A defendant’s motion to suppress evidence obtained during a warrantless blood draw was granted by the trial court and affirmed by the Texas Second District Court of Appeals.
Background of the Case
On October 23, 2015, the defendant, Sanders, collided with a vehicle when she was driving on the wrong side of the road. The accident took the lives of two individuals and left one with serious injuries. The defendant was arrested and charged with intoxication manslaughter and intoxication assault.
Trooper Russell was dispatched to investigate the accident. When she arrived on the scene, at around 12:05 am, she noted that several emergency responders were already there. Russell found Sanders with blood on her face, smelling of alcohol and having slurred speech and red, bloodshot eyes.

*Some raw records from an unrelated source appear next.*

(* ===== verification/BtfRaw.v ===== *)
(** * BtfRaw: new objects and the raw data of an object ([src/src/btf.c])

    [btf_new_empty], the settings of an object (pointer size and byte order), and
    [btf_get_raw_data], which writes an object out in either byte order.  The main
    theorem is the round trip with [btf_new]: what is written for an object whose
    sections follow each other is read back as an object with the same contents. *)
From S2P Require Import Prelude Hashmap Mem Strset BtfTypes Btf BtfFind BtfParse.
Open Scope Z_scope.

(** ** New objects *)

(** [sizeof(layouts)] *)
Definition sizeof_layouts : Z := 4 * zlen layouts.

(** [btf_new_empty]; the options are [base] and [add_layout]. *)
Definition btf_new_empty (base : option btf) (add_layout : bool) (o : oracle) : result btf * oracle :=
  let '(ok, o) := alloc o in
  if negb ok then (Err ENOMEM, o) else
  let size := sizeof_btf_header + (match base with Some _ => 0 | None => 1 end) in
  let size := if add_layout then size + sizeof_layouts else size in
  let '(ok, o) := alloc o in
  if negb ok then (Err ENOMEM, o) else
  let str_len := match base with Some _ => 0 | None => 1 end in
  let hdr := BtfHeader BTF_MAGIC BTF_VERSION 0 sizeof_btf_header 0 0
               (if add_layout then sizeof_layouts else 0) str_len
               0 (if add_layout then sizeof_layouts else 0) in
  let raw := bytes_of_header hdr ++ (if add_layout then bytes_of_layouts layouts else []) ++
             replicate (Z.to_nat str_len) 0 in
  (Ok (Btf hdr (Some raw) None size
         (match base with Some base => swapped_endian base | None => false end)
         [] 0 [] 0 0 0 base
         (match base with Some base => btf__type_cnt base | None => 1 end)
         (match base with Some base => s32 (Btf.str_len (Btf.hdr base) + start_str_off base) | None => 0 end)
         (Some (replicate (Z.to_nat str_len) 0)) None false false false
         (if add_layout then Some layouts else None) 8), o).

Definition btf__new_empty (o : oracle) : result btf * oracle := btf_new_empty None false o.
Definition btf__new_empty_split (base : btf) (o : oracle) : result btf * oracle :=
  btf_new_empty (Some base) false o.

(** ** Settings *)
Definition set_ptr_sz (b : btf) (p : Z) : btf :=
  Btf (hdr b) (raw_data b) (raw_data_swapped b) (raw_size b) (swapped_endian b) (types_data b)
    (types_data_cap b) (type_offs b) (type_offs_cap b) (nr_types b) (named_start_id b) (base_btf b)
    (start_id b) (start_str_off b) (strs_data b) (strs_set b) (strs_deduped b) (modifiable b)
    (has_hdr_extra b) (layout b) p.

(** The cached raw data, its size and the byte order. *)
Definition set_cache (b : btf) (raw swapped : option (list Z)) (size : Z) (swap : bool) : btf :=
  Btf (hdr b) raw swapped size swap (types_data b)
    (types_data_cap b) (type_offs b) (type_offs_cap b) (nr_types b) (named_start_id b) (base_btf b)
    (start_id b) (start_str_off b) (strs_data b) (strs_set b) (strs_deduped b) (modifiable b)
    (has_hdr_extra b) (layout b) (ptr_sz b).

Definition btf__set_pointer_size (b : btf) (p : Z) : result btf :=
  if negb (p =? 4) && negb (p =? 8) then Err EINVAL else Ok (set_ptr_sz b p).

Inductive btf_endianness := BTF_LITTLE_ENDIAN | BTF_BIG_ENDIAN.

(** The host is little endian. *)
Definition is_host_big_endian : bool := false.

Definition btf__endianness (b : btf) : btf_endianness :=
  if is_host_big_endian
  then (if swapped_endian b then BTF_LITTLE_ENDIAN else BTF_BIG_ENDIAN)
  else (if swapped_endian b then BTF_BIG_ENDIAN else BTF_LITTLE_ENDIAN).

Definition btf__set_endianness (b : btf) (endian : btf_endianness) : btf :=
  let swap := negb (eqb is_host_big_endian (match endian with BTF_BIG_ENDIAN => true | _ => false end)) in
  set_cache b (raw_data b) (if swap then raw_data_swapped b else None) (raw_size b) swap.

(** ** Writing out *)

(** [memcpy(data + pos, bs, n)] within the block; [None] is a write outside it. *)
Definition store (data : list Z) (pos : Z) (bs : list Z) : option (list Z) :=
  if (0 <=? pos) && (pos + zlen bs <=? zlen data) then Some (memcpy data pos bs) else None.

Definition words_at (t : btf_type) : list Z := name_off t :: info t :: size_or_type t :: extra t.

(** The loop that swaps the types at the offsets [offs]; [None] inside is the jump to
    [err_out]. *)
Fixpoint swap_types_loop (ws : list Z) (offs : list Z) : option (option (list Z)) :=
  match offs with
  | [] => Some (Some ws)
  | off :: offs =>
      t ← type_at (zdrop (off / 4) ws);
      '(err, t) ← btf_bswap_type_rest t;
      if negb (err =? 0) then Some None else
      swap_types_loop (ztake (off / 4) ws ++ words_at (btf_bswap_type_base t)) offs
  end.

(** The result is the null pointer ([None] inside) or the data and its size. *)
Definition btf_get_raw_data (b : btf) (swap_endian : bool) (o : oracle) :
    option (option (list Z * Z) * oracle) :=
  match (if swap_endian then raw_data_swapped b else raw_data b) with
  | Some data => Some (Some (data, raw_size b), o)
  | None =>
      let h := hdr b in
      let data_sz := u32 (hdr_len h + type_len h + str_len h) in
      let data_sz := match layout b with Some _ => u32 (data_sz + layout_len h) | None => data_sz end in
      let '(ok, o) := alloc o in
      if negb ok then Some (None, o) else
      let data := replicate (Z.to_nat data_sz) 0 in
      data ← store data 0 (ztake (Z.min sizeof_btf_header (hdr_len h)) (bytes_of_header h));
      data ← (if swap_endian
              then if (data_sz <? 24) then None else Some (btf_bswap_hdr data (hdr_len h))
              else Some data);
      let p := hdr_len h in
      ws ← slice (types_data b) 0 (type_len h / 4);
      ws ← (if swap_endian then swap_types_loop ws (ztake (nr_types b) (type_offs b)) else Some (Some ws));
      match ws with
      | None => Some (None, o)
      | Some ws =>
          data ← store data p (bytes_of ws);
          let p := p + type_len h in
          '(data, p) ← match layout b with
                       | None => Some (data, p)
                       | Some l =>
                           bs ← slice (bytes_of_layouts (if swap_endian then bswap_layout <$> l else l))
                                  0 (layout_len h);
                           data ← store data p bs;
                           Some (data, p + layout_len h)
                       end;
          strs ← slice (btf_strs_data b) 0 (str_len h);
          data ← store data p strs;
          Some (Some (data, data_sz), o)
      end
  end.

Even though a justice of the peace was at the scene to pronounce the death of the two people involved, Russell did not speak with him about obtaining a warrant to draw Sanders’s blood. She claimed that her duties investigating the accident prevented her from discussing the blood draw with the justice of the peace.

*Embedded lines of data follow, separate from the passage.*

(* ===== verification/BtfWrite.v ===== *)
(** * BtfWrite: building and changing BTF objects ([src/src/btf.c])

    The operations that make an object modifiable, add strings and append types,
    members, values and parameters: [btf_ensure_modifiable], [btf__find_str],
    [btf__add_str] and the [btf__add_*] family.

    An operation takes the object and the outcomes of its allocations and gives the
    value the C function returns, the object afterwards (also on errors) and the
    allocation outcomes left; [None] is undefined behaviour.  A string argument is
    [None] for the null pointer; it does not point into the object's own memory.
    Adding to an object can change the representation of its base (it becomes
    modifiable too), so the base inside the object is updated.  What is written to
    reserved memory before it is committed is not part of the state: the words of a
    type are added to [types_data] when the type is committed. *)
From S2P Require Import Prelude Hashmap Mem Strset BtfTypes Btf BtfFind BtfParse BtfRaw.
Open Scope Z_scope.

Definition btf_res : Type := option (Z * btf * oracle).

(** Continue after a step unless it returned an error. *)
Definition step (m : btf_res) (k : Z -> btf -> oracle -> btf_res) : btf_res :=
  '(r, b, o) ← m; if r <? 0 then Some (r, b, o) else k r b o.

Notation "'let!' r ',' b ',' o ':=' m 'in' k" := (step m (fun r b o => k))
  (at level 10, r name, b name, o name, k at level 200).

(** ** Setters *)
Definition set_base (b : btf) (base : option btf) : btf :=
  Btf (hdr b) (raw_data b) (raw_data_swapped b) (raw_size b) (swapped_endian b) (types_data b)
    (types_data_cap b) (type_offs b) (type_offs_cap b) (nr_types b) (named_start_id b) base
    (start_id b) (start_str_off b) (strs_data b) (strs_set b) (strs_deduped b) (modifiable b)
    (has_hdr_extra b) (layout b) (ptr_sz b).

(** The string set, with the header field that counts its bytes. *)
Definition set_strs (b : btf) (set : strset) (len : Z) : btf :=
  let h := hdr b in
  Btf (BtfHeader (hdr_magic h) (hdr_version h) (hdr_flags h) (hdr_len h) (type_off h) (type_len h)
         (str_off h) len (layout_off h) (layout_len h))
    (raw_data b) (raw_data_swapped b) (raw_size b) (swapped_endian b) (types_data b)
    (types_data_cap b) (type_offs b) (type_offs_cap b) (nr_types b) (named_start_id b) (base_btf b)
    (start_id b) (start_str_off b) (strs_data b) (Some set) (strs_deduped b) (modifiable b)
    (has_hdr_extra b) (layout b) (ptr_sz b).

(** ** Making an object modifiable *)
Definition btf_invalidate_raw_data (b : btf) : btf :=
  set_named_start_id (set_cache b None None (raw_size b) (swapped_endian b)) 0.

Definition str_is_empty (s : option (list Z)) : bool :=
  match s with None | Some [] => true | _ => false end.

(** The object split into its regions. *)
Definition make_modifiable (b : btf) (set : strset) (lay : option (list btf_layout)) : btf :=
  let deduped := strs_deduped b || (str_len (hdr b) =? 0) ||
                 (match base_btf b with None => true | Some _ => false end && (str_len (hdr b) =? 1)) in
  btf_invalidate_raw_data
    (Btf (hdr b) (raw_data b) (raw_data_swapped b) (raw_size b) (swapped_endian b) (types_data b)
       (type_len (hdr b)) (type_offs b) (type_offs_cap b) (nr_types b) (named_start_id b) (base_btf b)
       (start_id b) (start_str_off b) None (Some set) deduped true (has_hdr_extra b)
       (match lay with Some _ => lay | None => layout b end) (ptr_sz b)).

Definition btf_ensure_modifiable (b : btf) (o : oracle) : btf_res :=
  if modifiable b then Some (0, btf_invalidate_raw_data b, o) else
  if has_hdr_extra b then Some (- EOPNOTSUPP, b, o) else
  let '(ok, o) := alloc o in
  if negb ok then Some (- ENOMEM, b, o) else
  let '(ok, o) := if layout_len (hdr b) =? 0 then (true, o) else alloc o in
  if negb ok then Some (- ENOMEM, b, o) else
  lay ← (if layout_len (hdr b) =? 0 then Some None
         else raw ← raw_data b;
              bs ← slice raw (hdr_len (hdr b) + layout_off (hdr b)) (layout_len (hdr b));
              Some (Some (layouts_of_bytes bs)));
  strs ← strs_data b;
  strs ← slice strs 0 (str_len (hdr b));
  '(r, o) ← strset__new BTF_MAX_STR_OFFSET (Some strs) o;
  match r with
  | Err e => Some (- e, b, o)
  | Ok set => Some (0, make_modifiable b set lay, o)
  end.

(** ** Strings *)

(** [move] does not matter to a string outside the set's memory. *)
Fixpoint btf__find_str (b : btf) (s : list Z) (o : oracle) : btf_res :=
  let own (b : btf) (o : oracle) : btf_res :=
    let! _, b, o := btf_ensure_modifiable b o in
    set ← strs_set b;
    '(off, set, o) ← strset__find_str set (PtrExt s) true o;
    let b := set_strs b set (str_len (hdr b)) in
    if off <? 0 then Some (off, b, o) else Some (s32 (start_str_off b + off), b, o) in
  match base_btf b with
  | None => own b o
  | Some base =>
      '(off, base, o) ← btf__find_str base s o;
      let b := set_base b (Some base) in
      if negb (off =? - ENOENT) then Some (off, b, o) else own b o
  end.

Definition btf__add_str (b : btf) (s : list Z) (o : oracle) : btf_res :=
  let own (b : btf) (o : oracle) : btf_res :=
    let! _, b, o := btf_ensure_modifiable b o in
    set ← strs_set b;
    '(off, set, o) ← strset__add_str set (PtrExt s) true o;
    if off <? 0 then Some (off, set_strs b set (str_len (hdr b)), o) else
    let b := set_strs b set (u32 (strset__data_size set)) in
    Some (s32 (start_str_off b + off), b, o) in
  match base_btf b with
  | None => own b o
  | Some base =>
      '(off, base, o) ← btf__find_str base s o;
      let b := set_base b (Some base) in
      if negb (off =? - ENOENT) then Some (off, b, o) else own b o
  end.

(** The offset of an optional name: 0 when there is none. *)
Definition add_name (b : btf) (name : option (list Z)) (o : oracle) : btf_res :=
  if str_is_empty name then Some (0, b, o) else s ← name; btf__add_str b s o.

(** ** Memory for types *)
Definition btf_type_info (kind vlen kflag : Z) : Z :=
  u32 (Z.lor (Z.lor (Z.shiftl kflag 31) (Z.shiftl kind 24)) vlen).

(** Room for [add_sz] more bytes of types: 0 or [-ENOMEM]. *)
Definition btf_add_type_mem (b : btf) (add_sz : Z) (o : oracle) : btf_res :=
  let r := libbpf_add_mem 0 [] (types_data_cap b) 1 (type_len (hdr b)) UINT32_MAX add_sz o in
  let b := set_types b (types_data b) (am_cap r) (type_offs b) (type_offs_cap b) (nr_types b) in
  Some (match am_pos r with Some _ => 0 | None => - ENOMEM end, b, am_oracle r).

(** The header after [type_len] changed to [new_len]. *)
Definition hdr_update_type_len (h : btf_header) (has_layout : bool) (new_len : Z) : btf_header :=
  let layout_off' := if has_layout then u32 (type_off h + new_len) else layout_off h in
  let str_off' := if has_layout then u32 (layout_off' + layout_len h) else u32 (type_off h + new_len) in
  BtfHeader (hdr_magic h) (hdr_version h) (hdr_flags h) (hdr_len h) (type_off h) new_len
    str_off' (str_len h) layout_off' (layout_len h).

Definition btf_hdr_update_type_len (b : btf) (new_len : Z) : btf :=
  set_hdr b (hdr_update_type_len (hdr b) (match layout b with Some _ => true | None => false end)
               (u32 new_len)).

Definition btf_add_type_idx_entry (b : btf) (type_off : Z) (o : oracle) : btf_res :=
  match btf_add_type_offs_mem (nr_types b) (type_offs_cap b) 1 o with
  | (None, o) => Some (- ENOMEM, b, o)
  | (Some cap, o) =>
      Some (0, set_types b (types_data b) (types_data_cap b) (type_offs b ++ [type_off]) cap (nr_types b), o)
  end.

(** Commits the words [ws] of a new type, written after the types in use. *)
Definition btf_commit_type (b : btf) (ws : list Z) (o : oracle) : btf_res :=
  let! _, b, o := btf_add_type_idx_entry b (type_len (hdr b)) o in
  let b := btf_hdr_update_type_len b (type_len (hdr b) + 4 * zlen ws) in
  let b := set_types b (types_data b ++ ws) (types_data_cap b) (type_offs b) (type_offs_cap b)
             (u32 (nr_types b + 1)) in
  Some (s32 (start_id b + nr_types b - 1), b, o).

(** ** Appending types *)

(** The common steps of the functions that append a type: make the object
    modifiable, reserve memory, add the name and commit the words. *)
Definition append_type (b : btf) (sz : Z) (name : option (list Z)) (words : Z -> list Z) (o : oracle) : btf_res :=
  let! _, b, o := btf_ensure_modifiable b o in
  let! _, b, o := btf_add_type_mem b sz o in
  let! name_off, b, o := add_name b name o in
  btf_commit_type b (words name_off) o.

Definition kindz (k : btf_kind_t) : Z := Z_of_kind k.

Definition BTF_INT_SIGNED : Z := 1.
Definition BTF_INT_CHAR : Z := 2.
Definition BTF_INT_BOOL : Z := 4.

(** [x & ~mask] for a C [int] [x]. *)
Definition andn (x mask : Z) : Z := Z.land x (Z.lnot mask).

Definition btf__add_int (b : btf) (name : option (list Z)) (byte_sz encoding : Z) (o : oracle) : btf_res :=
  if str_is_empty name then Some (- EINVAL, b, o) else
  if (byte_sz =? 0) || negb (Z.land byte_sz (u64 (byte_sz - 1)) =? 0) || (16 <? byte_sz)
  then Some (- EINVAL, b, o) else
  if negb (andn encoding (Z.lor (Z.lor BTF_INT_SIGNED BTF_INT_CHAR) BTF_INT_BOOL) =? 0)
  then Some (- EINVAL, b, o) else
  append_type b 16 name (fun name_off =>
    [name_off; btf_type_info (kindz BTF_KIND_INT) 0 0; byte_sz;
     Z.lor (Z.shiftl encoding 24) (byte_sz * 8)]) o.

Definition btf__add_float (b : btf) (name : option (list Z)) (byte_sz : Z) (o : oracle) : btf_res :=
  if str_is_empty name then Some (- EINVAL, b, o) else
  if negb (byte_sz =? 2) && negb (byte_sz =? 4) && negb (byte_sz =? 8) && negb (byte_sz =? 12) &&
     negb (byte_sz =? 16) then Some (- EINVAL, b, o) else
  append_type b 12 name (fun name_off =>
    [name_off; btf_type_info (kindz BTF_KIND_FLOAT) 0 0; byte_sz]) o.

(** [id] is a C [int]; compared with the unsigned limit a negative one is large. *)
Definition validate_type_id (id : Z) : Z :=
  if (id <? 0) || (BTF_MAX_NR_TYPES <? u32 id) then - EINVAL else 0.

Definition bad_id (id : Z) : bool := negb (validate_type_id id =? 0).

Definition btf_add_ref_kind (b : btf) (kind : btf_kind_t) (name : option (list Z)) (ref_type_id kflag : Z)
    (o : oracle) : btf_res :=
  if bad_id ref_type_id then Some (- EINVAL, b, o) else
  append_type b 12 name (fun name_off => [name_off; btf_type_info (kindz kind) 0 kflag; ref_type_id]) o.

Definition btf__add_ptr (b : btf) (ref_type_id : Z) (o : oracle) : btf_res :=
  btf_add_ref_kind b BTF_KIND_PTR None ref_type_id 0 o.

Definition btf__add_array (b : btf) (index_type_id elem_type_id nr_elems : Z) (o : oracle) : btf_res :=
  if bad_id index_type_id || bad_id elem_type_id then Some (- EINVAL, b, o) else
  append_type b 24 None (fun _ =>
    [0; btf_type_info (kindz BTF_KIND_ARRAY) 0 0; 0; elem_type_id; index_type_id; nr_elems]) o.

Definition btf_add_composite (b : btf) (kind : btf_kind_t) (name : option (list Z)) (bytes_sz : Z)
    (o : oracle) : btf_res :=
  append_type b 12 name (fun name_off => [name_off; btf_type_info (kindz kind) 0 0; bytes_sz]) o.

Definition btf__add_struct (b : btf) (name : option (list Z)) (byte_sz : Z) (o : oracle) : btf_res :=
  btf_add_composite b BTF_KIND_STRUCT name byte_sz o.
Definition btf__add_union (b : btf) (name : option (list Z)) (byte_sz : Z) (o : oracle) : btf_res :=
  btf_add_composite b BTF_KIND_UNION name byte_sz o.

Definition btf_add_enum_common (b : btf) (name : option (list Z)) (byte_sz : Z) (is_signed : bool)
    (kind : btf_kind_t) (o : oracle) : btf_res :=
  if (byte_sz =? 0) || negb (Z.land byte_sz (u32 (byte_sz - 1)) =? 0) || (8 <? byte_sz)
  then Some (- EINVAL, b, o) else
  append_type b 12 name (fun name_off =>
    [name_off; btf_type_info (kindz kind) 0 (Z.b2z is_signed); byte_sz]) o.

Definition btf__add_enum (b : btf) (name : option (list Z)) (byte_sz : Z) (o : oracle) : btf_res :=
  btf_add_enum_common b name byte_sz false BTF_KIND_ENUM o.
Definition btf__add_enum64 (b : btf) (name : option (list Z)) (byte_sz : Z) (is_signed : bool)
    (o : oracle) : btf_res :=
  btf_add_enum_common b name byte_sz is_signed BTF_KIND_ENUM64 o.

(** ** Changing the last type *)
Definition btf_last_type (b : btf) : option btf_type := btf_type_by_id b (btf__type_cnt b - 1).

(** [t->info = info] for the own type [id]. *)
Definition set_type_info (b : btf) (id info : Z) : option btf :=
  off ← znth (type_offs b) (id - start_id b);
  if off / 4 + 1 <? zlen (types_data b)
  then Some (set_types b (zupd (types_data b) (off / 4 + 1) info) (types_data_cap b) (type_offs b)
               (type_offs_cap b) (nr_types b))
  else None.

(** The new [info] word, or an error. *)
Definition btf_type_inc_vlen (t : btf_type) : result Z :=
  if btf_vlen t =? BTF_MAX_VLEN then Err ENOSPC
  else Ok (btf_type_info (kindz (btf_kind t)) (btf_vlen t + 1) (Z.b2z (btf_kflag t))).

A short while after Russell showed up at the accident, a second trooper, Neff, arrived on the scene to assist her. When Sanders was transported to the hospital, Neff followed.
At the hospital, Neff escorted Sanders to the examination room and asked for permission to have her blood drawn. She refused.
Hospital staff began setting up equipment to treat Sanders, which included preparing a bag with fluids. Seeing that Sanders would soon have something pumped into her system, Neff worried that her blood sample would become tainted by whatever liquids they were about to give her. He claimed that exigent circumstances required that a blood draw be conducted as soon as possible. He stated that the upcoming medical treatment, as well as the fact that there had been a fatality in the accident, suggested that he didn’t need a warrant for the test.
Motion to Suppress Filed
Sanders filed a motion to suppress the evidence obtained during the warrantless blood draw. The trial court granted the request.
Its ruling was based on the fact that:
- Neff arrived at the scene at around 12:07 am
- Sanders was transported to the hospital, arriving at around 1:00 am
- The types of fluids that were about to be injected into Sanders were unknown
- Neff had warrant forms on his person but did not try to obtain an order from a magistrate
Case Sent to the Second Court of Appeals
The State argued that the trial court erred in its decision to grant the motion to suppress, and appealed with the Texas Second Court of Appeals. The prosecutor claimed that the circumstances in total created exigency and justified a warrantless blood draw.
The appeals court referred to Carmouche v. State, which says that the reviewing court must defer to the trial court’s judgment of facts as long as they are supported by the record. If the initial proceeding shows that the law was accurately applied in the case, the reviewing court must maintain the original ruling.
The Second Court of Appeals also applied Missouri v. McNeely and State v. Villarreal, which state that if a person does not consent to a blood draw, officers must obtain a warrant to have the test conducted. However, if they are under emergency circumstances, they can move forward with the analysis as long as such action is reasonable under the Fourth Amendment. Determining whether or not a situation is an emergency requires looking at the facts of that specific case.
Additionally, under Weems v. State, if other officers are present to request a warrant, exigent circumstances do not exist. Even if a suspect was taken to a nearby hospital, the officers could still attempt to get a court order for the test.
The Second Court of Appeals found that Trooper Neff had time to obtain a warrant, and affirmed the motion to suppress evidence.